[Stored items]
BEGIN

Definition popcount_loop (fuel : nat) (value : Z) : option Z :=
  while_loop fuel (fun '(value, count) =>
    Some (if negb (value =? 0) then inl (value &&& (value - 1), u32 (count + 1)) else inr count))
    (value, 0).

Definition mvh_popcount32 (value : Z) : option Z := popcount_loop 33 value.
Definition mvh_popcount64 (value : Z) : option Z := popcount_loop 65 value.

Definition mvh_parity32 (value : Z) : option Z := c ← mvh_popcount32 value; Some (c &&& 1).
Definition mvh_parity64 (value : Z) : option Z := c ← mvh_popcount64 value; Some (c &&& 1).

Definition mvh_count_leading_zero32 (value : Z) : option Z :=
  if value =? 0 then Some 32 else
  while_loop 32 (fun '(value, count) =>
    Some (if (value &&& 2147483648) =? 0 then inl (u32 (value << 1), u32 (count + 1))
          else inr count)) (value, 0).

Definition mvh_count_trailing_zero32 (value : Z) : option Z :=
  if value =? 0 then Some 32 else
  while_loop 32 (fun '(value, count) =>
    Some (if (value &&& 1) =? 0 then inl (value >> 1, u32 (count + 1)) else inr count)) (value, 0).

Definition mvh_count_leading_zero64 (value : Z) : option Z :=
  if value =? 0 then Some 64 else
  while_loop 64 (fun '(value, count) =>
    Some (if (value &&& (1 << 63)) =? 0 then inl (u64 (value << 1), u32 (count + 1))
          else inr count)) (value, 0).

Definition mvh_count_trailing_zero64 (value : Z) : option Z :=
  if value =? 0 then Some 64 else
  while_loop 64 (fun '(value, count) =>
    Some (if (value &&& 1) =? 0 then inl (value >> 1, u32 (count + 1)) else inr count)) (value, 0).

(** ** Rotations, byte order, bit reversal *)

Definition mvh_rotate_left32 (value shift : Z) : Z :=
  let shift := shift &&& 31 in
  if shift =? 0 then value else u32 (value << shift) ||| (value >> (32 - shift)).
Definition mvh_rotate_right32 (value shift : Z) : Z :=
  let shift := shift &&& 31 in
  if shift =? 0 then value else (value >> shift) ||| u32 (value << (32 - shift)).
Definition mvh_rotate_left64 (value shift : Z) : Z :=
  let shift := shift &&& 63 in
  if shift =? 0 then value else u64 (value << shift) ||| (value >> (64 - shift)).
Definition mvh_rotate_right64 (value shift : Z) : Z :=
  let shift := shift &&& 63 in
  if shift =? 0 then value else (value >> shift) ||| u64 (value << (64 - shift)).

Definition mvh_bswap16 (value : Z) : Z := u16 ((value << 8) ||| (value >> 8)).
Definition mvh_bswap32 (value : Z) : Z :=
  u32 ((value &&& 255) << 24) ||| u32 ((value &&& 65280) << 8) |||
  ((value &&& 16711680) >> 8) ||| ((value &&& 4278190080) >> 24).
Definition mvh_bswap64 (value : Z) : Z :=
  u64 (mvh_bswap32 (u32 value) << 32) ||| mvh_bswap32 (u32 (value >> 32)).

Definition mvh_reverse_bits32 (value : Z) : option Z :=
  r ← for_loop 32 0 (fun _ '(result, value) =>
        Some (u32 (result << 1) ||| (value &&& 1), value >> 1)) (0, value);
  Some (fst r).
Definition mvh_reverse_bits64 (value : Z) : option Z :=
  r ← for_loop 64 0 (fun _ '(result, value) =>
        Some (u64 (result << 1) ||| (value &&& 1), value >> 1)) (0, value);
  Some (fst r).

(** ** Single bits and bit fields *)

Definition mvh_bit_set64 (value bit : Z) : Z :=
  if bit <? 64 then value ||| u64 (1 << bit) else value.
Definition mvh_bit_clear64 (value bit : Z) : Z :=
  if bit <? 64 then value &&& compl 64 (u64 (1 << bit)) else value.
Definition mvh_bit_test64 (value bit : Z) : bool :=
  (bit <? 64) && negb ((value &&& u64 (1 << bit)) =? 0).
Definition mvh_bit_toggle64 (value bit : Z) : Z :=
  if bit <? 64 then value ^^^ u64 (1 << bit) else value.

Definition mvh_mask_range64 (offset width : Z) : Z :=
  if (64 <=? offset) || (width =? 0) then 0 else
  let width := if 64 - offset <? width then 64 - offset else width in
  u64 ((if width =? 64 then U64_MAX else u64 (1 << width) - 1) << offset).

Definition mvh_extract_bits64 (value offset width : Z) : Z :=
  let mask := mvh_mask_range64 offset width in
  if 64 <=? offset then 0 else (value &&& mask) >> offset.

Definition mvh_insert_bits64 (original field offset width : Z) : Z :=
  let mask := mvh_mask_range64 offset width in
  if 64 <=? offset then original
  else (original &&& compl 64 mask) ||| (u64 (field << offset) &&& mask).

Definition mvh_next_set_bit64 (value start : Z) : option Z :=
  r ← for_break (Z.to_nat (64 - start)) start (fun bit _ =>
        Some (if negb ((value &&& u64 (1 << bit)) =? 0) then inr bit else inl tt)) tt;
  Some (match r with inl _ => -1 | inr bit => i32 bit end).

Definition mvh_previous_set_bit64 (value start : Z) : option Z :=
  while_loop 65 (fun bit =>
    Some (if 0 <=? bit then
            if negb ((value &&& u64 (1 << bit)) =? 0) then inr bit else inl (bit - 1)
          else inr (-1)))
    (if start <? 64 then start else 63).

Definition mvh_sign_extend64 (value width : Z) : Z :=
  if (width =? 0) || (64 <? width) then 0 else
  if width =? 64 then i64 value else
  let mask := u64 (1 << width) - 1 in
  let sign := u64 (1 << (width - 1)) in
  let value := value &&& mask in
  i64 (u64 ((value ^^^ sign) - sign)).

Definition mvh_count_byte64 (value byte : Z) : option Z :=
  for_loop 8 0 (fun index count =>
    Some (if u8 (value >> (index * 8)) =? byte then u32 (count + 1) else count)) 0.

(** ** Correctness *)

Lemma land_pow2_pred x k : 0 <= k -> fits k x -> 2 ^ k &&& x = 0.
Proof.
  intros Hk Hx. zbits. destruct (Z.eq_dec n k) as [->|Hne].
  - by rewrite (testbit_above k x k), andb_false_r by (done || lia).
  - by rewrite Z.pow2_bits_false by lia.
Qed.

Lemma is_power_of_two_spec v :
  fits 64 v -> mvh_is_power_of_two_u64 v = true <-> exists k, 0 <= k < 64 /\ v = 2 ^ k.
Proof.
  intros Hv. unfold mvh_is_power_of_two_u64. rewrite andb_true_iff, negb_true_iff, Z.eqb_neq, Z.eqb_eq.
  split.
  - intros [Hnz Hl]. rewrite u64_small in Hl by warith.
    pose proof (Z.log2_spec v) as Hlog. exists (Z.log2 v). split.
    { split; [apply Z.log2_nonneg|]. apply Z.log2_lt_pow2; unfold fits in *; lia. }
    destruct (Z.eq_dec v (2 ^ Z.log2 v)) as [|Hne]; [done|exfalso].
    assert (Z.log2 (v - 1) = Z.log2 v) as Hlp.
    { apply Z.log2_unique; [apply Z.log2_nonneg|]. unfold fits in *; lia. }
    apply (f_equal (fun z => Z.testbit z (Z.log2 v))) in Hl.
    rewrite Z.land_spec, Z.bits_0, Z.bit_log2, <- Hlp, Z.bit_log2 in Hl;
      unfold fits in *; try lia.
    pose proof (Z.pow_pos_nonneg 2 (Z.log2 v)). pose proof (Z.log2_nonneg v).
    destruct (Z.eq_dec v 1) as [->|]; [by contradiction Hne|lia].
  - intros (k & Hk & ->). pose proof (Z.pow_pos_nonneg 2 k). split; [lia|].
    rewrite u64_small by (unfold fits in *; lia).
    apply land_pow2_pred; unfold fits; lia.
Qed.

END
BEGIN

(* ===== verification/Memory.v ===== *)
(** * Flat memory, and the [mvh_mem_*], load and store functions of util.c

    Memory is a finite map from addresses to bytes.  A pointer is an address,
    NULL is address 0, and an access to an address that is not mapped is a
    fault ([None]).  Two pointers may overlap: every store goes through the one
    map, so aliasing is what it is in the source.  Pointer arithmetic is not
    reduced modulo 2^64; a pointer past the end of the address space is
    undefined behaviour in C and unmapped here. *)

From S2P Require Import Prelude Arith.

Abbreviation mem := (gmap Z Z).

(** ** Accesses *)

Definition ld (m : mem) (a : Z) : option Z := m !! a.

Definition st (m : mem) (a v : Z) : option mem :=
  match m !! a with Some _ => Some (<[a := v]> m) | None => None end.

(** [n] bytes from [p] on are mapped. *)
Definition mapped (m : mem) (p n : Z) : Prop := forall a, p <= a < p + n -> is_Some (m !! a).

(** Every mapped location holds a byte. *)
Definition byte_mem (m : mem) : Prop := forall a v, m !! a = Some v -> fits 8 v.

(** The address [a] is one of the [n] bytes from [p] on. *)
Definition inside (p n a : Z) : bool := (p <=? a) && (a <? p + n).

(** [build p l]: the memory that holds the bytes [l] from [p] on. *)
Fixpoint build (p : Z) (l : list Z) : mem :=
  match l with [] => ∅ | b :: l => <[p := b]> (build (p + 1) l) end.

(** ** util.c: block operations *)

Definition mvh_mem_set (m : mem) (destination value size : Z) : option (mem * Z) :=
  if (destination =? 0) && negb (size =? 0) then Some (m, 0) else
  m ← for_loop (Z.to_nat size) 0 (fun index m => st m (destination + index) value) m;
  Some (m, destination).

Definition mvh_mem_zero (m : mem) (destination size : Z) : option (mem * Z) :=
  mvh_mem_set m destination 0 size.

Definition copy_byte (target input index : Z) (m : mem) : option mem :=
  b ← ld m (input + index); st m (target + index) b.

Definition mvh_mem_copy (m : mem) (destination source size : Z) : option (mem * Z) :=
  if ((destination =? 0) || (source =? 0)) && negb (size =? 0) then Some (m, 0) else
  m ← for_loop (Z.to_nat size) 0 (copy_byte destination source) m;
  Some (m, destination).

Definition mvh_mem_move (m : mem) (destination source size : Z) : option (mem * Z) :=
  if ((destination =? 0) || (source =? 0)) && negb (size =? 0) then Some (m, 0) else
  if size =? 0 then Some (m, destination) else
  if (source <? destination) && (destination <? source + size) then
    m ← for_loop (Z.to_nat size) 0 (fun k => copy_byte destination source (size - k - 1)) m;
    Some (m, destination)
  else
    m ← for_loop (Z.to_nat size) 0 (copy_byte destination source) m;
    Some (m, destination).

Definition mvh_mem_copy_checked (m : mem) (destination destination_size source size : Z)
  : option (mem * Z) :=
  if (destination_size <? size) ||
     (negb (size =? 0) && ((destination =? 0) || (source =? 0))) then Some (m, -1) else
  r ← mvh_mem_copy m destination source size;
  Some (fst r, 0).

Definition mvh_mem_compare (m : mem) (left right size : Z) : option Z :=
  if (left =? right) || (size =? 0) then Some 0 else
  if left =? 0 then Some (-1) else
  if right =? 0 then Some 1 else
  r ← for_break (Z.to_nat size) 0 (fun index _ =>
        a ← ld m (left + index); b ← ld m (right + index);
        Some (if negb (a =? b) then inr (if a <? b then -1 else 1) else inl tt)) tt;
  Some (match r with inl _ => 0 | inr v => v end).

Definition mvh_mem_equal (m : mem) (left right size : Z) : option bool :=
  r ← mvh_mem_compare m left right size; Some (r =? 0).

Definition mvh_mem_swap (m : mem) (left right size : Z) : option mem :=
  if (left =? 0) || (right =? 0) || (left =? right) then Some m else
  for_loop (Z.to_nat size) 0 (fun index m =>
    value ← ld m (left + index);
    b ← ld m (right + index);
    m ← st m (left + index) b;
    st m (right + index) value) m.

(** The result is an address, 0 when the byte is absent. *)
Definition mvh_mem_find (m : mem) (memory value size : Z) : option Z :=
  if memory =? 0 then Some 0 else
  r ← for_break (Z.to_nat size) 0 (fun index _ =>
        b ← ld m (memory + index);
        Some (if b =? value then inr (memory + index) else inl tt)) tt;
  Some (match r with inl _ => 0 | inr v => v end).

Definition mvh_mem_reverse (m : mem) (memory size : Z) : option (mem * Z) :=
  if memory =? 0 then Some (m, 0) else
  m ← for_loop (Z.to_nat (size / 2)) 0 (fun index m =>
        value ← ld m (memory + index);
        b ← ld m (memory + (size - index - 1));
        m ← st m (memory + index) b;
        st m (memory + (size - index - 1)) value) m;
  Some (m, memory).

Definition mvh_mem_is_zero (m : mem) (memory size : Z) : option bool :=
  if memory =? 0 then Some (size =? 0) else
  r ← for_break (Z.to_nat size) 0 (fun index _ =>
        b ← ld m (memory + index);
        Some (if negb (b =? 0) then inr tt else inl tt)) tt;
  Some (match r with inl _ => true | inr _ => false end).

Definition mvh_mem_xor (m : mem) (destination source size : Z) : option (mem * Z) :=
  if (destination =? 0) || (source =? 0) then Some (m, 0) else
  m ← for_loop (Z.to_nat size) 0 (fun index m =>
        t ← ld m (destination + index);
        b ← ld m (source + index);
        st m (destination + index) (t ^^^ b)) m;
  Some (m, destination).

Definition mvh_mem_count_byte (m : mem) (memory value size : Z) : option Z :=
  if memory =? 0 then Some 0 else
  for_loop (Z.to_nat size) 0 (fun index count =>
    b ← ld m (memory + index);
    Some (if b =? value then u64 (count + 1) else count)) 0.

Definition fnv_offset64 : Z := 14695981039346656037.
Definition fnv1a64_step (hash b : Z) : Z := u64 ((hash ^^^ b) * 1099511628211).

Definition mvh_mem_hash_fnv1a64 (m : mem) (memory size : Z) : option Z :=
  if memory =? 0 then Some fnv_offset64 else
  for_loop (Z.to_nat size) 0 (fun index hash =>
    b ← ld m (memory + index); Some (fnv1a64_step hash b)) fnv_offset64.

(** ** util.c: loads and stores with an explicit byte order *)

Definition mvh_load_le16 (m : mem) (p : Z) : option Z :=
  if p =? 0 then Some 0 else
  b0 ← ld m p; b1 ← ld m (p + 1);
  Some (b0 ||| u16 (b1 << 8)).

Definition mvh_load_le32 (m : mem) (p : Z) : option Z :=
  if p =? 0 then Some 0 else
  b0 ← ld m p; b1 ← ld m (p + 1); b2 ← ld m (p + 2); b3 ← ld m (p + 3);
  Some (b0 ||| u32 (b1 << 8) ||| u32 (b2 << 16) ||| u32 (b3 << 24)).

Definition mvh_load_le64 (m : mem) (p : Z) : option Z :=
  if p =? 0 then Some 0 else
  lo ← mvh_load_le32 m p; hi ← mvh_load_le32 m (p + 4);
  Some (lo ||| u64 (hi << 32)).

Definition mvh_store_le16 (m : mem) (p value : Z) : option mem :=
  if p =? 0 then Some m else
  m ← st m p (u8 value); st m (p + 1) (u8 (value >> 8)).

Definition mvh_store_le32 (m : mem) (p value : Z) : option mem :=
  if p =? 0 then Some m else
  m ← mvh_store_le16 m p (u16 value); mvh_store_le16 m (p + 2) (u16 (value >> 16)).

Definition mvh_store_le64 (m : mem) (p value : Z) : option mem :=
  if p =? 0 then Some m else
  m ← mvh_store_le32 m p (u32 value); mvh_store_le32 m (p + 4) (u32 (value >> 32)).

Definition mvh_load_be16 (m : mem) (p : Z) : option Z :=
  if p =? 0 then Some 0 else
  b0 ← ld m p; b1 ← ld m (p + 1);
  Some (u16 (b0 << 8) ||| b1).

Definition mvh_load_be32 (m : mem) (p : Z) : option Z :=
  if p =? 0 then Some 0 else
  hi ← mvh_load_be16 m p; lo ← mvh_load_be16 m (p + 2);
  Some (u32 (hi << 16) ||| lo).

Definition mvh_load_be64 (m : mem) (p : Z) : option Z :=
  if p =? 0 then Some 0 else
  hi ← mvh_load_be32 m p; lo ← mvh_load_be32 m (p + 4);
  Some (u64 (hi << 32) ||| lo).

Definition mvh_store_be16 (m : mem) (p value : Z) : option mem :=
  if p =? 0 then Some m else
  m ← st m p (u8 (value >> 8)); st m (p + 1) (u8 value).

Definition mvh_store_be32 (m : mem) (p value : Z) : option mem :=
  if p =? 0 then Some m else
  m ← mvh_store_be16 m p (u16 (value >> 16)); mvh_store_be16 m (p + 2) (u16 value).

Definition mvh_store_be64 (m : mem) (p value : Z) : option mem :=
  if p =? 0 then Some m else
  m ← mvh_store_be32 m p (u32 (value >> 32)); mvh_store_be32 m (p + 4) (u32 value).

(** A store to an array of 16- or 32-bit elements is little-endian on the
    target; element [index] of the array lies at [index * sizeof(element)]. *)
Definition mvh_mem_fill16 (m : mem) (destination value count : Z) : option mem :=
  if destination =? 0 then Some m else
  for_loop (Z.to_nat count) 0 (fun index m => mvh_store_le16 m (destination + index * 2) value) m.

END

[TASK]: Copy out all lines above holding "array".

[ANSWER BOX]:
(** A store to an array of 16- or 32-bit elements is little-endian on the
    target; element [index] of the array lies at [index * sizeof(element)]. *)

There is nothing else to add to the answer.